そして何より、クリニック・歯科医院向け営業は契約後の継続率が極めて高い業界である。一度信頼関係を築けば、院長の在任期間中、20年単位で取引が続く。AIで関係構築の質を高めることは、長期にわたって雪だるま式に売上を増やす投資になる。

立場別の第一歩

立場別に、取り組むべき優先戦術を整理する。

立場最優先で取り組むべき戦術期待効果
新人営業・〜3年目戦術1(医療機関マップ)+戦術5(業界知識アップデート)医師との会話で恥をかかない最低条件の確保
中堅営業・4〜10年目戦術2(医師+経営者の2種類提案)+戦術3(制度レター)御用聞きから経営伴走者への転換
ベテラン営業・11年〜戦術4の組織知化+戦術5(キャリア戦略)暗黙知を組織資産に転換、後継者育成
営業所長・支店長全戦術のフレームワーク化医療DX時代への組織転換
メーカー本部スタッフ戦術4のフィードバック活用+戦術3の組織展開現場の声を商品企画に直結

クリニック・歯科医院向け営業に必要な、これからの思考

最後に、クリニック・歯科医院向け営業が持つべき視点を整理する。

資料置き訪問を否定しない。だが資料置きだけを続ける営業は、5年以内に淘汰される。医療機関倒産は過去20年で最多、後継者不在は90%超、歯科はコンビニより多く、医療DXは加算と連動する。院長が本当に求めているのは、もう1つの医療機器メーカーではない。医師としての臨床的関心と、経営者としての経営課題、その両面を一緒に考えるパートナーだ。AIを使える営業は、同じ訪問数でも、院長の中に残る印象が圧倒的に違う。1年後、その差は契約数と紹介経由案件数となって明確に表れる。3年後、その差はキャリアそのものを変える。

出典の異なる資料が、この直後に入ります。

(* ===== verification/VerifierFlow.v ===== *)
(** * From the issuer over the holder to the verifier

    The composition of the credential library with the verifier: a credential
    that was issued, presented as the library presents it, is accepted by the
    session it was made for.  Concrete runs close the file, two of them at the
    same time. *)
From S2P Require Import Prelude Externals Strings Effects Json Keys Jws Credentials SdJwt Oid4vp.
From S2P Require Import Oid4vci IssuerState Credential CredentialSpec CredentialIssuance CredentialDemo Dcql VerifierState VerifierLocks VerifierRequest VerifierResponse VerifierRace.

Section Flow.
Context `{S2 : Sha2} `{B64 : Base64Url} `{BL : !Base64UrlLaws B64} `{P : P256} `{D : Ed25519}.
Context `{HS : HeaderSerde} `{HL : !HeaderSerdeLaws HS} `{J : SerdeJson} `{JL : !SerdeJsonLaws J}.
Context `{CS : ClaimsSerde} `{CSL : !ClaimsSerdeLaws CS J} `{KSL : !JwkSerdeLaws CS}.
Context `{CH : Chrono} `{CHL : !ChronoLaws CH} `{UA : UrlApi}.

(** The issuer and the holder run over storages of their own. *)
Context {E : Type -> Type} {St : Type} (op : backend E St).
Context {E' : Type -> Type} {St' : Type} (op' : backend E' St').

Definition cnf_of (jwk : Jwk) : Value := json_obj [("jwk"%string, jwk_json jwk)].

Lemma issued_holder iss vct plain hashes jwk status t claims :
  (forall k, is_Some (plain !! k) -> reserved k = false) ->
  holder_jwk (mkVerifiedSdJwtVc claims (claims_value (issued_claims iss vct plain hashes (Some (cnf_of jwk)) status t)))
  = Some jwk.
Proof.
  intros Hplain. unfold holder_jwk. cbn [vs_payload]. rewrite claims_get by done.
  set (fixed := fixed_members _).
  assert (obj_get fixed "cnf" = Some (cnf_of jwk)) as ->
    by (unfold fixed, fixed_members; destruct (bool_decide _); reflexivity).
  simpl. by rewrite jwk_roundtrip.
Qed.

(** The verifier's part of [verify_sd_jwt_vc], without the clock. *)
Lemma verified_parts sd_jwt key (w : World InMemoryVerifierState) vc :
  (run verifier_handler (verify_sd_jwt_vc sd_jwt key) w).1 = Ok vc ->
  exists parsed payload, verify_issuer sd_jwt key = Ok (parsed, payload) /\
    verify_payload parsed payload (timestamp (clock (sys w) (ticks (sys w)))) = Ok vc.
Proof.
  rewrite (verify_sd_jwt_vc_run verifier_backend sd_jwt key w :
    run verifier_handler (verify_sd_jwt_vc sd_jwt key) w = _).
  destruct (verify_issuer sd_jwt key) as [[parsed payload]|e|]; simpl; [by eauto|done..].
Qed.

(** The parts of a presentation are not empty and hold no separator. *)
Lemma presented_parts `{KL : !KeyPairLaws key} claims header jwt entries ds shown :
  sign_compact key header (claims_to_vec claims) = Ok jwt -> fits 127 (claims_value claims) = true ->
  Forall2 discloses entries ds -> shown `sublist_of` ds ->
  part_ok jwt /\ Forall part_ok (map di_encoded shown).
Proof.
  intros Hsign Hdoc Hds Hsub. destruct (claims_to_vec claims) as [payload|e] eqn:Hvec.
  2:{ unfold sign_compact in Hsign. inv_ok. discriminate. }
  destruct (claims_roundtrip _ payload Hvec Hdoc) as [Hu _].
  split; [by eapply signed_part_ok|]. apply Forall_fmap, list.Forall_forall. intros x Hx.
  assert (Hin : x ∈ ds) by (by eapply elem_of_sublist).
  apply list_elem_of_lookup in Hin as [i Hi].
  by destruct (Forall2_lookup_r _ _ _ _ _ Hds Hi) as ([] & _ & _ & _ & _ & ?).
Qed.

Lemma joined_tilde jwt parts last : has_char tilde (join TILDE (jwt :: parts ++ [last])) = true.
Proof. destruct parts; cbn [join app]; rewrite !has_char_app; by rewrite orb_true_r. Qed.

(** What is left of the verifier's checks is that of the credential. *)
Lemma bound_accepted response key (w : World InMemoryVerifierState) session token holder vc `{!KeyPairLaws key} :
  sessions_ok (store w) -> live_session response w session -> aur_vp_token response = Some (VString token) ->
  has_char tilde token = true ->
  (forall v : World InMemoryVerifierState, clock (sys v) (ticks (sys v)) = clock (sys w) (S (S (ticks (sys w)))) ->
     (run verifier_handler (verify_sd_jwt_vc token key) v).1 = Ok vc) ->
  holder_jwk vc = Some holder ->
  verify_key_binding token holder (vs_nonce session) (ar_client_id (vs_request session)) = Ok tt ->
  queries_answered session (vs_claims vc) ->
  exists w', run verifier_handler (process_response response key) w
    = (Ok (mkVerificationResult (vs_id session) (vs_claims vc)), w').
Proof.
  intros Hok Hl Ht Htl Hv Hh Hk Hq. apply acceptable_accepted; [done..|]. split; [done|]. split; [|done].
  exists (VString token). split; [done|]. exists token. split; [done|]. rewrite Htl.
  destruct w as [s st]. simpl in *.
  destruct (verified_parts token key (mkWorld (mkSys (clock s) (S (S (ticks s))) (uuids s) (uuids_used s) (noise s)
    (noise_used s)) st) vc) as (parsed & payload & Hi & Hp); [by apply Hv|].
  by exists parsed, payload, vc, holder.
Qed.

Lemma join_head_inj jwt jwt' parts last :
  join TILDE (jwt :: parts ++ [last]) = join TILDE (jwt' :: parts ++ [last]) -> jwt = jwt'.
Proof. destruct parts; cbn [join app]; apply string_app_cancel_r. Qed.

(** C6: Honest presentations are accepted.  A credential issued to a holder's
    key can be presented with any selection of its claims to a live session:
    the presentation that binds it to the session's nonce and the verifier is
    accepted during the credential's year if the selected claims answer the
    queries, and exactly the plain and the selected claims are reported. *)
Theorem honest_presentation_accepted `{KI : !KeyPairLaws issuer_key} `{KH : !KeyPairLaws holder_key}
    iss vct plain entries jwk status w jwt ds w' :
  run (world_handler op) (issue_sd_jwt_vc issuer_key iss vct plain entries (Some (cnf_of jwk)) status) w
    = (Ok (join TILDE (jwt :: map di_encoded ds ++ [EmptyString]), ds), w') ->
  kp_public_jwk holder_key = Ok jwk -> clock_in_range (sys w) ->
  Forall (fun e => fits 126 e.2 = true) entries -> NoDup entries.*1 -> NoDup (map di_hash ds) ->
  (forall k v, plain !! k = Some v -> reserved k = false /\ fits 126 v = true) ->
  (forall v, status = Some v -> fits 126 v = true) ->
  exists n, let issued_at := timestamp (clock (sys w) n) in
    forall shown (h h' : World St') kb response (v : World InMemoryVerifierState) session,
      shown `sublist_of` ds ->
      let base := join TILDE (jwt :: map di_encoded shown ++ [EmptyString]) in
      clock_in_range (sys h) ->
      run (world_handler op')
        (create_key_binding_jwt holder_key (vs_nonce session) (ar_client_id (vs_request session)) (compute_sd_hash base)) h
        = (Ok kb, h') ->
      sessions_ok (store v) -> live_session response v session ->
      aur_vp_token response = Some (VString (base +:+ kb)) ->
      (let now := timestamp (clock (sys v) (S (S (ticks (sys v))))) in
       issued_at - issued_at mod DAY_SECS <= now < issued_at - issued_at mod DAY_SECS + DAY_SECS * 365) ->
      queries_answered session (plain ∪ shown_claims shown) ->
      exists v', run verifier_handler (process_response response issuer_key) v
        = (Ok (mkVerificationResult (vs_id session) (plain ∪ shown_claims shown)), v').
Proof.
  intros Hrun Hjwk Hclk Hfit Hnames Hhash Hplain Hst.
  destruct (issue_run op iss vct plain entries _ status None w _ ds w' Hfit Hrun)
    as (jwt' & now & Hsd%join_head_inj & Hds & Hsign & n & ->). subst jwt'. exists n.
  set (t := timestamp (clock (sys w) n)) in *. assert (Ht : unix_time t) by by apply timestamp_unix.
  set (claims := issued_claims _ _ _ _ _ _ _) in Hsign.
  assert (Hdoc : fits 127 (claims_value claims) = true).
  { apply issued_fits; [done|by intros; eapply Hplain| |done].
    intros ? [= <-]. apply (json_obj_fits 125). constructor; [apply (jwk_json_fits 124)|constructor]. }
  assert (Hres : forall k, is_Some (plain !! k) -> reserved k = false) by (intros k [? ?]; by eapply Hplain).
  intros issued_at shown h h' kb response v session Hsub base Hclk' Hkb Hok Hlive Htoken Hwin Hq.
  destruct (presented_parts _ _ _ _ _ _ Hsign Hdoc Hds Hsub) as [Hpart Henc].
  destruct (key_binding_made op' jwk jwt (map di_encoded shown) (vs_nonce session)
    (ar_client_id (vs_request session)) h kb h' Hpart Henc Hjwk (timestamp_unix _ _ Hclk') Hkb) as (Hv & Hlast & Hbase).
  subst base. rewrite Hbase in *.
  set (vc := mkVerifiedSdJwtVc (plain ∪ shown_claims shown) (claims_value claims)).
  change (plain ∪ shown_claims shown) with (vs_claims vc) in Hq |- *.
  apply (bound_accepted response issuer_key v session (join TILDE (jwt :: map di_encoded shown ++ [kb])) jwk vc); try done.
  - apply joined_tilde.
  - intros u Hu. eapply issued_verifies; try done. by rewrite Hu.
  - by apply issued_holder.
Qed.
End Flow.

(** ** A concrete presentation *)
Module VerifierDemo.
Import Toy ToyCurves ToyCodec JwsDemo SysDemo SdJwtDemo CredentialDemo VerifierLockDemo.

Definition given_name : CredentialQuery :=
  mkCredentialQuery "q" "dc+sd-jwt" (Some "https://i/vct"%string) None
    (Some [mkClaimQuery ["given_name"%string] None None None]).
Definition params : RequestParams := mkRequestParams "v" "https://v/cb" (Some (mkDcqlQuery [given_name])) 600.
Definition start : World InMemoryVerifierState := mkWorld demo_sys verifier_state_new.

Lemma start_fresh : fresh_ids start.
Proof. split; reflexivity. Qed.

Definition created := run verifier_handler (create_authorization_request params) start.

クリニック・歯科医院業界は、外から見れば成熟・縮小しているように見える。だが業界の中で起きているのは縮小ではなく、再編と高度化だ。廃業する医院もあれば、自費診療と医療DXで成長する医院もある。生き残る側のパートナーになれるかどうかは、医師の言語と経営者の言語、両方を話せるかで決まる。

最初に医師と経営者の二重構造を理解した営業として認識された人が、エリア内の主要医療機関との長期取引を独占するポテンシャルがある。

まとめ:Next Action

明日から取り組むべきステップを、優先度順に3つ提示する。

  1. 今日中の行動:ChatGPTの無料アカウントを作る
    • 有料版に進む前に、まず触ってみる。30分でいい。
  2. 今週中の行動:訪問予定の1院について、戦術2の医師向け・経営者向け2種類の提案書をAIで作成して持参する
    • 1院での手応えが、すべての訪問を変える起点になる。
  3. 今月中の行動:戦術3の制度月次レターを作成し、担当エリアの院長30名に郵送する
    • 半年後、制度提案経由の新規アポが生まれる構造を仕込む。

機器1台・システム1本に込められた、人の健康を支える仕事の価値を、AIで再定義する。

それが、これからのクリニック・歯科医院向け営業の姿である。